YOUR OBJECTIVE
Nothing but a number should be written: the count of lines below that contain "there".

═════ RECORDS FOR THE EXERCISE ═════

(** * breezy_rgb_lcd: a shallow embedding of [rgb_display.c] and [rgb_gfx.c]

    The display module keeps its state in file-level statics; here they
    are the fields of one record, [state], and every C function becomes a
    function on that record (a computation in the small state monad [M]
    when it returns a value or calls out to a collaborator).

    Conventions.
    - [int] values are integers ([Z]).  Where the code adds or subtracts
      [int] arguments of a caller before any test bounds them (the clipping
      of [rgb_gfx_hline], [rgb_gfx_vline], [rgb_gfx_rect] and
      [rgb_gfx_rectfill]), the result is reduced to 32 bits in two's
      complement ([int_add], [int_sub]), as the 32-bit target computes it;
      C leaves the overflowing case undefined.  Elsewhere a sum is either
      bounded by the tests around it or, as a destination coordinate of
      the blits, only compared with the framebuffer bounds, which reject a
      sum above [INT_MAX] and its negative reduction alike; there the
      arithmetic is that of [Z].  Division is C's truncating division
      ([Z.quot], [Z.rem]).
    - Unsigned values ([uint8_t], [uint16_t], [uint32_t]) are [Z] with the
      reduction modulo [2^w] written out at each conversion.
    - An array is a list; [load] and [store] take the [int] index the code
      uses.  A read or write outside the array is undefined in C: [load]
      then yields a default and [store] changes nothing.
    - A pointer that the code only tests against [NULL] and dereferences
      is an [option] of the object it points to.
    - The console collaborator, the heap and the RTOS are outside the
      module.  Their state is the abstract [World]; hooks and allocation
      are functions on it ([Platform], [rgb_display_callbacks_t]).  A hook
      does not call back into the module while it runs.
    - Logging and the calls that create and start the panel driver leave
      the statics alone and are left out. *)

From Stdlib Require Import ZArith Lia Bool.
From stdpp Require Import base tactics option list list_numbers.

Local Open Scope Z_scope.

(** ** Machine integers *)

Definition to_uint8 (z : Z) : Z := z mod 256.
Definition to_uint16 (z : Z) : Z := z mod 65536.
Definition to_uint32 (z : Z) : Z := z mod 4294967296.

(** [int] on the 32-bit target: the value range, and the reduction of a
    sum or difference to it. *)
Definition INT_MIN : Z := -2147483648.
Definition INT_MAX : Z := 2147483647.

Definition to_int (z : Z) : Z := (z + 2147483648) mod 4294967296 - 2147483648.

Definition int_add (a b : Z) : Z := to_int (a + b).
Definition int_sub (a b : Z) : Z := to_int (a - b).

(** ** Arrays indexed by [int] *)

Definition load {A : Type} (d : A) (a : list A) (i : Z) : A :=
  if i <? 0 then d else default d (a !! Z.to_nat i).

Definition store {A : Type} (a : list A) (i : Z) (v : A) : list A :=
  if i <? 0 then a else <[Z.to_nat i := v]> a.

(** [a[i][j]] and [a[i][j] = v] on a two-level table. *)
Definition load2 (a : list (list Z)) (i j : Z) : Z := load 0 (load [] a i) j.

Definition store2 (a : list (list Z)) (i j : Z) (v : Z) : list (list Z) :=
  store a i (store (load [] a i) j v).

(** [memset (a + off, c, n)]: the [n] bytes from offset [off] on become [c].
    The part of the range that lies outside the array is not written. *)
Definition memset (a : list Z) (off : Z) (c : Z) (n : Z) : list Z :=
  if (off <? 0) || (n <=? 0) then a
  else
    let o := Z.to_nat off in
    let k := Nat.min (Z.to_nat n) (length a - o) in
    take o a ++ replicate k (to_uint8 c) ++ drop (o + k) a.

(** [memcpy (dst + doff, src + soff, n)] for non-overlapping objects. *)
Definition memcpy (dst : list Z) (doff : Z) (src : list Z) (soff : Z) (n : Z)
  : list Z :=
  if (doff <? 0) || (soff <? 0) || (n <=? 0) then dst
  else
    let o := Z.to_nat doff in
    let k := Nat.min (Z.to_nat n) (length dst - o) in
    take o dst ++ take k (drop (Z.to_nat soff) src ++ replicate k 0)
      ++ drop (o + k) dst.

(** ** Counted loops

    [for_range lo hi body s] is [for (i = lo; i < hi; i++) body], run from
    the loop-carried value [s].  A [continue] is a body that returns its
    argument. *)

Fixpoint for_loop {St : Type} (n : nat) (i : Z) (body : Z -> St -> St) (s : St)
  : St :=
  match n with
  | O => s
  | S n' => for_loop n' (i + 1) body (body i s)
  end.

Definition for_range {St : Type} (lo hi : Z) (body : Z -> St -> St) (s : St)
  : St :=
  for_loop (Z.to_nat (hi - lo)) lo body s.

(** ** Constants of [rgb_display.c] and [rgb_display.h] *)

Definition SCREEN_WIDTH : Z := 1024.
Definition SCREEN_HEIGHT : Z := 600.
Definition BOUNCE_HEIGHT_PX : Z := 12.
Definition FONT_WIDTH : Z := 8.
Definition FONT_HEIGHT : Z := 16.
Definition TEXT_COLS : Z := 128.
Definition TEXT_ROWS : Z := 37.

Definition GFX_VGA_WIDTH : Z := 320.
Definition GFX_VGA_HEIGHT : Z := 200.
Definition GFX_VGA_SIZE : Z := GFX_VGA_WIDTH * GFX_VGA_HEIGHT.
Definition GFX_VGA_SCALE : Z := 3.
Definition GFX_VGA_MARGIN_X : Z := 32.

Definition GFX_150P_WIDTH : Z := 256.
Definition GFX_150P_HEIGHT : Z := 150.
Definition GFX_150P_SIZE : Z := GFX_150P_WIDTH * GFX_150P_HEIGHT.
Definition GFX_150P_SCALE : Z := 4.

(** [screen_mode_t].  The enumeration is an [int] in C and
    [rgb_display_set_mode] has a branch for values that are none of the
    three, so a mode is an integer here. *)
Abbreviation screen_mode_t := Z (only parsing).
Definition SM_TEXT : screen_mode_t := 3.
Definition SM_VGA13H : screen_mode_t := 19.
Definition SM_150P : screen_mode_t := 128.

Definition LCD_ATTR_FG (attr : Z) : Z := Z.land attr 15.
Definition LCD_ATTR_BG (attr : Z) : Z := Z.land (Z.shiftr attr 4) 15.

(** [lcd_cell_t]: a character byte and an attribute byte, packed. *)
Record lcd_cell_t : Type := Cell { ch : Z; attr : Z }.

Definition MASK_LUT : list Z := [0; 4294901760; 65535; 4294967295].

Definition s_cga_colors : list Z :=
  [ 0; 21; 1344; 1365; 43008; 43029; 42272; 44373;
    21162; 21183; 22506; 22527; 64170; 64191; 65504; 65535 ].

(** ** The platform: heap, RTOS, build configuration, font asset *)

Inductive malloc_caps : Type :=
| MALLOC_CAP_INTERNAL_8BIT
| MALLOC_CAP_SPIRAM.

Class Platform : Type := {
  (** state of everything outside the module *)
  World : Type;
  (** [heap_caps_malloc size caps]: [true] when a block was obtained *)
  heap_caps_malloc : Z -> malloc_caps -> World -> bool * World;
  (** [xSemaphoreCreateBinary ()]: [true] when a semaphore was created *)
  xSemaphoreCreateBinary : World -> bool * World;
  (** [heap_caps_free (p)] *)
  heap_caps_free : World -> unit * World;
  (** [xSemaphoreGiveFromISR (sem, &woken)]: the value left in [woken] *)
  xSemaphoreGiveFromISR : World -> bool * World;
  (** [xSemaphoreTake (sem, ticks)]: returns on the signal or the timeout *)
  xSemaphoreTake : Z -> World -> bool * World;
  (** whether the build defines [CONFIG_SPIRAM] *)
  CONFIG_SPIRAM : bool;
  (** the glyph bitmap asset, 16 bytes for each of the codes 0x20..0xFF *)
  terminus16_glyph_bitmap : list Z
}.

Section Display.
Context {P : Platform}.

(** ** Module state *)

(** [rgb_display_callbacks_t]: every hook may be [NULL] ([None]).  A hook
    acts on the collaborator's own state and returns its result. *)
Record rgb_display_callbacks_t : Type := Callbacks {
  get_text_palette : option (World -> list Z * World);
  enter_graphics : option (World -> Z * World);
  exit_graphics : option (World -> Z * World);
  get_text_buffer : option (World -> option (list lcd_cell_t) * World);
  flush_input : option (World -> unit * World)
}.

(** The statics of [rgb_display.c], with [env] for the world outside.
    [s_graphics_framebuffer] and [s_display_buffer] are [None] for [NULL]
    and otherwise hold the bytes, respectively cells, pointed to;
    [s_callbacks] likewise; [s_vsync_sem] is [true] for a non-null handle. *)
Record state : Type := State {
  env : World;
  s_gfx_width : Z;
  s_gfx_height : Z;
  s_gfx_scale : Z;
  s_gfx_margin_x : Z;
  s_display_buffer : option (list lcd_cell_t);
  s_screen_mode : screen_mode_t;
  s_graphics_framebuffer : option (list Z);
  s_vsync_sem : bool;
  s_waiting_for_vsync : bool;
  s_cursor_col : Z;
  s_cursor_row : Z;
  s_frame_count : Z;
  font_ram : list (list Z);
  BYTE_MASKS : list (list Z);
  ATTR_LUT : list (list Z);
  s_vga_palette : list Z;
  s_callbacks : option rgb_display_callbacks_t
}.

═════
═════ RECORDS FOR THE EXERCISE ═════

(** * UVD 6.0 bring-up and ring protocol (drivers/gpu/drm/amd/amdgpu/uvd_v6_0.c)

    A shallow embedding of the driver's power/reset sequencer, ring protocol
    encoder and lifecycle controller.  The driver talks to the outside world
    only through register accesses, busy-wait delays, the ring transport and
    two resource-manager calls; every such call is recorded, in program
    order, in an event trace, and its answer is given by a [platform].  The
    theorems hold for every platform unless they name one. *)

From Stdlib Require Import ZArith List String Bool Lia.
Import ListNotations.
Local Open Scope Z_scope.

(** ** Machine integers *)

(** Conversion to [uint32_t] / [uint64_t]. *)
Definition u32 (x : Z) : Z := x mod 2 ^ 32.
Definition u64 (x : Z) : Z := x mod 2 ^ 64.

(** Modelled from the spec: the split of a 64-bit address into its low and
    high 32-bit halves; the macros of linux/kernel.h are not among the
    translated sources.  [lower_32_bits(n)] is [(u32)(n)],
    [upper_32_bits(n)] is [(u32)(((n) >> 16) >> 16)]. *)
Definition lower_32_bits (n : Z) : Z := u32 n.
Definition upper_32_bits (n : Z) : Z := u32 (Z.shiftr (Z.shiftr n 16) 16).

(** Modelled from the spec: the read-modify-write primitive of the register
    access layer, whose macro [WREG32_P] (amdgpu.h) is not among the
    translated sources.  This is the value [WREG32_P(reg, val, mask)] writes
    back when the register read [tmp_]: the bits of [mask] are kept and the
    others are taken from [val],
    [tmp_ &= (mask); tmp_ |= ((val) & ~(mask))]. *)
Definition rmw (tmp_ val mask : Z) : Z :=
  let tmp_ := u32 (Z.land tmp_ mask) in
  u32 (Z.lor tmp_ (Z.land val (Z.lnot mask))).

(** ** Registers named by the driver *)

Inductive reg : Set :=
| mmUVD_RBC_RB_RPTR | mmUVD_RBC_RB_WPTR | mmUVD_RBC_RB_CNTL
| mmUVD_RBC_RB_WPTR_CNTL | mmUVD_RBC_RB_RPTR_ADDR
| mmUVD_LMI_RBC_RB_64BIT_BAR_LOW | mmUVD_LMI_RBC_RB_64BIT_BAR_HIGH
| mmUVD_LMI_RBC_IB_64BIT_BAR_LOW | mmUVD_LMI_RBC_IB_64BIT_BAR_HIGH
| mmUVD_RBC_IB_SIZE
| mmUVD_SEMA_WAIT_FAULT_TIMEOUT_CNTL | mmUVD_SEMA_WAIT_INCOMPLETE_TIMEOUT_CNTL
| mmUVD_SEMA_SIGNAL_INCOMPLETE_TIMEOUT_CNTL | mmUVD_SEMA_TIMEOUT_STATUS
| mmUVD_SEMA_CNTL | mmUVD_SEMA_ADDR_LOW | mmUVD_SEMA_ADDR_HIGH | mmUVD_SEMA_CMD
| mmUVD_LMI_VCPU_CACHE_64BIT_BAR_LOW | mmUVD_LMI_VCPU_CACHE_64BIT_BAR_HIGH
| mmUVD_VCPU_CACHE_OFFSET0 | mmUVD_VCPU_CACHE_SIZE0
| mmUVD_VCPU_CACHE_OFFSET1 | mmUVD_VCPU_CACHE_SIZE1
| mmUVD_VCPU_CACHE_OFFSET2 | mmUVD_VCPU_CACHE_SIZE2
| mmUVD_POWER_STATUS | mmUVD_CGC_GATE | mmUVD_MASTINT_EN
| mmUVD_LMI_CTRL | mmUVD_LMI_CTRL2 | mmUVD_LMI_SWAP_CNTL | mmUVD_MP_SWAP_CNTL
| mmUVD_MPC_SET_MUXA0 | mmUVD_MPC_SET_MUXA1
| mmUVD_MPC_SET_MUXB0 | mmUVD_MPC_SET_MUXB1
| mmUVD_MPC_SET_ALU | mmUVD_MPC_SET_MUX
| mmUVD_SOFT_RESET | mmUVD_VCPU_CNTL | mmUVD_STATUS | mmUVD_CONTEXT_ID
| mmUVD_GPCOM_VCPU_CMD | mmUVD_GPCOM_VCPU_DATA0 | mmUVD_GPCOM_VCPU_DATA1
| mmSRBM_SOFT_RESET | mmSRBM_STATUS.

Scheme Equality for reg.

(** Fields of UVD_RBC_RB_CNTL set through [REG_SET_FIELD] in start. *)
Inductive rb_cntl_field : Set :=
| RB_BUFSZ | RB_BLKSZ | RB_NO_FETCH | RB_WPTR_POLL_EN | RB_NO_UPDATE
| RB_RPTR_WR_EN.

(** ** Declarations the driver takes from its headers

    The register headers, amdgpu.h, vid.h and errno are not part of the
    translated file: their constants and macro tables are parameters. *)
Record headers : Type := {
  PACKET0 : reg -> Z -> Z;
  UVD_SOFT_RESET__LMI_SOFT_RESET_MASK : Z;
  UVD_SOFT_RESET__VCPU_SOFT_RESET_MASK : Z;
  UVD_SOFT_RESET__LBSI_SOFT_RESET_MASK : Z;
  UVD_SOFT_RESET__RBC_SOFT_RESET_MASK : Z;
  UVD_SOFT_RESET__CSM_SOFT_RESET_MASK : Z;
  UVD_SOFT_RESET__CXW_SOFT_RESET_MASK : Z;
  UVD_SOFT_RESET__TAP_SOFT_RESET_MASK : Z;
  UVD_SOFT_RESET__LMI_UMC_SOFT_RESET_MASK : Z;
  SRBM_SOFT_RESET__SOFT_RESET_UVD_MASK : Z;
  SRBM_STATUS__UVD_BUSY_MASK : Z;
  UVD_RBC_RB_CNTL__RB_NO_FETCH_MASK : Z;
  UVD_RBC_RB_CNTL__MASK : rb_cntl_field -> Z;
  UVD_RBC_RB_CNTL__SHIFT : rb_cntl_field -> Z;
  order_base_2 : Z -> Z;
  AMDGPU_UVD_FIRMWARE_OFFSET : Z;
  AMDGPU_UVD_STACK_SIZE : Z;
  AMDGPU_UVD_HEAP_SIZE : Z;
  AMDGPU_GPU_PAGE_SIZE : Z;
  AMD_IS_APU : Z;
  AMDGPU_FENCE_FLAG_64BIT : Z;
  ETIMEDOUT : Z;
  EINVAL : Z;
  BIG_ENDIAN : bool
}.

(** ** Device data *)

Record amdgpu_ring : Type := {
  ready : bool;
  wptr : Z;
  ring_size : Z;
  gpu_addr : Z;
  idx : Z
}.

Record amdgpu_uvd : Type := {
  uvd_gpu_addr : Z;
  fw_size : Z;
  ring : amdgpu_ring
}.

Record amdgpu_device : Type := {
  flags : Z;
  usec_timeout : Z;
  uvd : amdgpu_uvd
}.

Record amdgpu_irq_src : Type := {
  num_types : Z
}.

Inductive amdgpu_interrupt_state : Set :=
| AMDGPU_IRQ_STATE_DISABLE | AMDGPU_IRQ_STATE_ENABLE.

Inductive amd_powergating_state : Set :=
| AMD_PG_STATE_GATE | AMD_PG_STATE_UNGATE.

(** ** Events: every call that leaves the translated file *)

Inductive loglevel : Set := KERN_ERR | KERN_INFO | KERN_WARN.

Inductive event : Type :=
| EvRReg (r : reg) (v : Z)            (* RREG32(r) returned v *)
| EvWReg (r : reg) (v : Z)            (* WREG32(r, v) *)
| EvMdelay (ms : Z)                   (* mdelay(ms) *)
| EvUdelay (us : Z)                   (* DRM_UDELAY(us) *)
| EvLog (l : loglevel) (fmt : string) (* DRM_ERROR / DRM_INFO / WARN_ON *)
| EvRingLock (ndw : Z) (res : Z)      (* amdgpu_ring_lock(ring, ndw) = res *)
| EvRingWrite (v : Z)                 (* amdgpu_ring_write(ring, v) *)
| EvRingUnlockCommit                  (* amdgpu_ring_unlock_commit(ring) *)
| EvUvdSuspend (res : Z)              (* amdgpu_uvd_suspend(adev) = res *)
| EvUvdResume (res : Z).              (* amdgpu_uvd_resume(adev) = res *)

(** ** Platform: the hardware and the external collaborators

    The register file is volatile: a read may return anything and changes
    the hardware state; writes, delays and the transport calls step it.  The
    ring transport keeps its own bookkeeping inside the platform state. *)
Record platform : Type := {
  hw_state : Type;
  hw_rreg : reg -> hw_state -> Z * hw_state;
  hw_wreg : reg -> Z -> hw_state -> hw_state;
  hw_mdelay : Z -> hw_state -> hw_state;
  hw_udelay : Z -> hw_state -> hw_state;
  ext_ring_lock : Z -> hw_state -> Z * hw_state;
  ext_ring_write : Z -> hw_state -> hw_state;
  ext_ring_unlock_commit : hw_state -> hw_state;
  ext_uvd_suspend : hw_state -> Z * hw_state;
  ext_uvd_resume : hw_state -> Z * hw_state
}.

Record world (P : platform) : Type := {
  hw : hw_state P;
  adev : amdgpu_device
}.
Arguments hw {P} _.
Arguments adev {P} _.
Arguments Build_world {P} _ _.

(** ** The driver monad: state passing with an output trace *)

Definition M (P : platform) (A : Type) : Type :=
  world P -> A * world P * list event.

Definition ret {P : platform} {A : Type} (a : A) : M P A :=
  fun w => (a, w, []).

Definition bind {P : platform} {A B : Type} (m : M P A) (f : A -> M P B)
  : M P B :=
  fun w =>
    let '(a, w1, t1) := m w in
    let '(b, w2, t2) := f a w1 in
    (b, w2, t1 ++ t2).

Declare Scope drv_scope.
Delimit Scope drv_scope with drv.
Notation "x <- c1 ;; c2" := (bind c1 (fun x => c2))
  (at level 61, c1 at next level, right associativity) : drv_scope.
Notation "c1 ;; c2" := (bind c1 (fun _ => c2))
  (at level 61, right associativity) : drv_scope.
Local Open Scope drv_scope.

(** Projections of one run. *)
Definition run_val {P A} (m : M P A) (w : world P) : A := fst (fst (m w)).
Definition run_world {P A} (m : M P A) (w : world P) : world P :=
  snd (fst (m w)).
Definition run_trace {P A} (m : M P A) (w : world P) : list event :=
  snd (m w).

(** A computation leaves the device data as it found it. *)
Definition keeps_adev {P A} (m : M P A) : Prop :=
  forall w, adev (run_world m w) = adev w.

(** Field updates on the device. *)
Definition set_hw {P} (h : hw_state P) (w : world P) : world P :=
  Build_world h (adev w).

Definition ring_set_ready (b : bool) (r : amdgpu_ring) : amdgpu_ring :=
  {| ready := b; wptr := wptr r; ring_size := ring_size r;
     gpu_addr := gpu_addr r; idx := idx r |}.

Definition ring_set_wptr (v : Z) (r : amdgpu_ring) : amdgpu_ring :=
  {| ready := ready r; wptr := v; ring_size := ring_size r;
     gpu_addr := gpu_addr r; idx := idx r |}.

═════
═════ RECORDS FOR THE EXERCISE ═════

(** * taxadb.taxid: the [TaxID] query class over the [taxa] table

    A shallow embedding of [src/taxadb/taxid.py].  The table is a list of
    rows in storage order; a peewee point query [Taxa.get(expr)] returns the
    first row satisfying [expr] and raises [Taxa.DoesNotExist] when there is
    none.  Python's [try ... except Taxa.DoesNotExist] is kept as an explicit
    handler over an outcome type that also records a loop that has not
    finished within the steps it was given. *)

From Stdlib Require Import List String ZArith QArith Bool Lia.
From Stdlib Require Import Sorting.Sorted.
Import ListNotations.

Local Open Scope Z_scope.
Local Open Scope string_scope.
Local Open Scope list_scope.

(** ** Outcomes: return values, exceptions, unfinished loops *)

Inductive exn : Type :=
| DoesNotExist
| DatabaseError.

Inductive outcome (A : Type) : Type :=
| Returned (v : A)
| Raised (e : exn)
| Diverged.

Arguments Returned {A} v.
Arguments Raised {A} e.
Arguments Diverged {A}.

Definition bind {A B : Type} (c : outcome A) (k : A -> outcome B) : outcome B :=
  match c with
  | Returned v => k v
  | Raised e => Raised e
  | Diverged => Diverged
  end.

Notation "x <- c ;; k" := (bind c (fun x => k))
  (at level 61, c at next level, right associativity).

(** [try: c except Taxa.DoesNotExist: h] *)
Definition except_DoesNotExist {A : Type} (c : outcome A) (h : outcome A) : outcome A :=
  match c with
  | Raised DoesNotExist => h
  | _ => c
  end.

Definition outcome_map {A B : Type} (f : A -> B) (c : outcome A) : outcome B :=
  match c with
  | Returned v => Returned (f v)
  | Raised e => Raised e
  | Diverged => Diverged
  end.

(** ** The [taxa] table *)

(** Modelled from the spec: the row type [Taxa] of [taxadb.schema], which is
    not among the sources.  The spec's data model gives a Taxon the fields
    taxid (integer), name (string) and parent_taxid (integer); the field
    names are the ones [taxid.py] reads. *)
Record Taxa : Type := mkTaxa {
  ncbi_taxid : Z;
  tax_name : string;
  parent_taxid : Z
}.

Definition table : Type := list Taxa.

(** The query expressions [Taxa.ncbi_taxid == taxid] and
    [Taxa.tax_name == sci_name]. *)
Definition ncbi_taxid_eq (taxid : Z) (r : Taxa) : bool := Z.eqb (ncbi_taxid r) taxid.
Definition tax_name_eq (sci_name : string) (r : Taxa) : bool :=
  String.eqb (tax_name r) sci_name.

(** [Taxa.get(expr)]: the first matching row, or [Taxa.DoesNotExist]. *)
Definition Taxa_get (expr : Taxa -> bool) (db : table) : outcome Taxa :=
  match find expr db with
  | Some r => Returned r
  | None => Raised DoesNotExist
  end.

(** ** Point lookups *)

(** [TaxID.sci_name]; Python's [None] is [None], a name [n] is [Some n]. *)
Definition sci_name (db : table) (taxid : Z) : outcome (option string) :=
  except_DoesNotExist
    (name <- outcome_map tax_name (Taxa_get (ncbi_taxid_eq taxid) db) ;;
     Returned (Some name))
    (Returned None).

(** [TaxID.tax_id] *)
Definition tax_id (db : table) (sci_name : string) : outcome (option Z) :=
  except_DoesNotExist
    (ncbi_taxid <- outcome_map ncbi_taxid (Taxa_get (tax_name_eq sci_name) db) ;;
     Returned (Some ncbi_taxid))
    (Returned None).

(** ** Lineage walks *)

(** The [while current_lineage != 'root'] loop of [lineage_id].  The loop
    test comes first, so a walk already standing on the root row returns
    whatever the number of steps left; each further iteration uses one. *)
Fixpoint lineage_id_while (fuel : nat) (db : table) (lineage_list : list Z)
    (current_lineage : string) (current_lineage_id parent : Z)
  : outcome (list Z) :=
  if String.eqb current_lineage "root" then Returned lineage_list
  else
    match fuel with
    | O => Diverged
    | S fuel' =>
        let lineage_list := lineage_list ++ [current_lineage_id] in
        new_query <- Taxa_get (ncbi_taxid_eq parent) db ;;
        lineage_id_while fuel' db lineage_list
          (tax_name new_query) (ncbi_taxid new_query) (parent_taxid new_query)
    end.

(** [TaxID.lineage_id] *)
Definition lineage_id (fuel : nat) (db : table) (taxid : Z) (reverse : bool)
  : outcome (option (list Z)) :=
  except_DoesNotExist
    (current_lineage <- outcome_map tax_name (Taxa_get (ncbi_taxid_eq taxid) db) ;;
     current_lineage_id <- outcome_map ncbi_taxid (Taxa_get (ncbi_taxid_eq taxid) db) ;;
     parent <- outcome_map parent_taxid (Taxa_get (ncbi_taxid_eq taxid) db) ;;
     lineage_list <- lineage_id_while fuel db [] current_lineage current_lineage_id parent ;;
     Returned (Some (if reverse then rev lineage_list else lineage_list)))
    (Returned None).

═════

SOLUTION FOR THIS PROBLEM
2